----- SUPPLIED INFORMATION

(** * SaveArtifactsPlugin.on_agent_output_callback

    A shallow embedding of [src/movie_pitch_agent/save_artifacts_plugin.py].

    The callback walks the Parts of an agent's output message, and for every
    Part that carries inline data it picks a filename, defaults a missing
    MIME type and hands a [copy.copy] of the Part to the artifact service.

    Python objects are mutable and shared, so Parts and Blobs live in a heap
    and are referred to by address; the artifact service is an arbitrary
    heap transformer that may also raise. *)

From Stdlib Require Import String Ascii Decimal DecimalString DecimalNat Sorted.
From stdpp Require Import base option list strings gmap.

Local Open Scope string_scope.
Local Open Scope list_scope.

(** ** Python strings *)

Module Py.

(** [str.isspace] on one character.  Characters are code points below 256;
    the whitespace ones are TAB..CR, FS..US, SPACE, NEL and NBSP. *)
Definition isspace (c : ascii) : bool :=
  let n := nat_of_ascii c in
  (((9 <=? n) && (n <=? 13)) || ((28 <=? n) && (n <=? 32))
   || (n =? 133) || (n =? 160))%nat.

(** [s.lstrip()] *)
Fixpoint lstrip (s : string) : string :=
  match s with
  | EmptyString => EmptyString
  | String c s' => if isspace c then lstrip s' else s
  end.

(** [s.rstrip()] *)
Fixpoint rstrip (s : string) : string :=
  match s with
  | EmptyString => EmptyString
  | String c s' =>
      match rstrip s' with
      | EmptyString => if isspace c then EmptyString else String c EmptyString
      | r => String c r
      end
  end.

(** [s.strip()] *)
Definition strip (s : string) : string := rstrip (lstrip s).

(** Truth value of an [Optional[str]]: [None] and [''] are falsy. *)
Definition truthy (o : option string) : bool :=
  match o with
  | None => false
  | Some EmptyString => false
  | Some (String _ _) => true
  end.

(** [str(i)] for a non-negative [int]. *)
Definition str_of_int (i : nat) : string :=
  NilEmpty.string_of_uint (Nat.to_uint i).

(** [f'{o}'] for an [Optional[str]]. *)
Definition format_opt (o : option string) : string :=
  match o with
  | None => "None"
  | Some s => s
  end.

(** Every character of [s] is whitespace. *)
Fixpoint all_space (s : string) : bool :=
  match s with
  | EmptyString => true
  | String c s' => isspace c && all_space s'
  end.

(** [s.split(sep)] for a separator of one character: the pieces between
    the occurrences of [sep], of which there is always at least one. *)
Fixpoint split (sep : ascii) (s : string) : list string :=
  match s with
  | EmptyString => [EmptyString]
  | String c s' =>
      if Ascii.eqb c sep then EmptyString :: split sep s'
      else match split sep s' with
           | [] => [String c EmptyString]
           | w :: ws => String c w :: ws
           end
  end.

(** [sep.join(l)] *)
Fixpoint join (sep : string) (l : list string) : string :=
  match l with
  | [] => EmptyString
  | [w] => w
  | w :: ws => w +:+ sep +:+ join sep ws
  end.

(** [s.count(c)] for one character [c]. *)
Fixpoint count (c : ascii) (s : string) : nat :=
  match s with
  | EmptyString => 0
  | String x s' => (if Ascii.eqb x c then 1 else 0) + count c s'
  end.

(** [str.lower] on one character below 256: the letters A to Z and the
    capital letters of Latin-1 have a lower case, 32 further on. *)
Definition lower_char (c : ascii) : ascii :=
  let n := nat_of_ascii c in
  if (((65 <=? n) && (n <=? 90)) || ((192 <=? n) && (n <=? 214))
      || ((216 <=? n) && (n <=? 222)))%nat
  then ascii_of_nat (n + 32)
  else c.

(** [s.lower()] *)
Fixpoint lower (s : string) : string :=
  match s with
  | EmptyString => EmptyString
  | String c s' => String (lower_char c) (lower s')
  end.

(** [s.startswith(p)] *)
Fixpoint startswith (p s : string) : bool :=
  match p, s with
  | EmptyString, _ => true
  | String _ _, EmptyString => false
  | String a p', String b s' => Ascii.eqb a b && startswith p' s'
  end.

(** [p in s]: [p] occurs in [s] at some position. *)
Fixpoint contains (p s : string) : bool :=
  startswith p s ||
  match s with
  | EmptyString => false
  | String _ s' => contains p s'
  end.

End Py.

(** ** The data model of [google.genai.types] *)

(** Addresses of heap objects. *)
Abbreviation loc := nat.

(** [types.Blob]: the inline data of a Part. *)
Record Blob := mkBlob {
  data : option (list Byte.byte);
  mime_type : option string;
  display_name : option string;
}.

(** [types.Part]: [text] is plain content, [inline_data] refers to a [Blob]
    object.  The callback reads [inline_data] only. *)
Record Part := mkPart {
  text : option string;
  inline_data : option loc;
}.

(** [types.Content]: [parts] is a list of references to [Part] objects. *)
Record Content := mkContent {
  role : option string;
  parts : option (list loc);
}.

(** An address that holds no object reads as an object with every field
    unset; Python itself never produces such a reference. *)
Global Instance Blob_inhabited : Inhabited Blob := populate (mkBlob None None None).
Global Instance Part_inhabited : Inhabited Part := populate (mkPart None None).

Record Heap := mkHeap {
  part_objs : gmap loc Part;
  blob_objs : gmap loc Blob;
}.

Definition get_part (h : Heap) (p : loc) : Part := part_objs h !!! p.
Definition get_blob (h : Heap) (l : loc) : Blob := blob_objs h !!! l.

Definition set_blob (l : loc) (b : Blob) (h : Heap) : Heap :=
  mkHeap (part_objs h) (<[l := b]> (blob_objs h)).

(** A new [Part] object is placed at an address that holds none. *)
Definition new_part_loc (h : Heap) : loc := fresh (dom (part_objs h)).

Definition alloc_part (a : loc) (x : Part) (h : Heap) : Heap :=
  mkHeap (<[a := x]> (part_objs h)) (blob_objs h).

(** ** Exceptions, logging and the artifact service *)

(** An instance of Python's [Exception]; [exc_str] is [str(e)]. *)
Record Exception := mkException { exc_str : string }.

----------

### WHAT THE TASK ASKS
Where a line of the data includes the string "Record", list that line.

### OUTPUT OF THE TASK
Record Blob := mkBlob {
Record Part := mkPart {
Record Content := mkContent {
Record Heap := mkHeap {
Record Exception := mkException { exc_str : string }.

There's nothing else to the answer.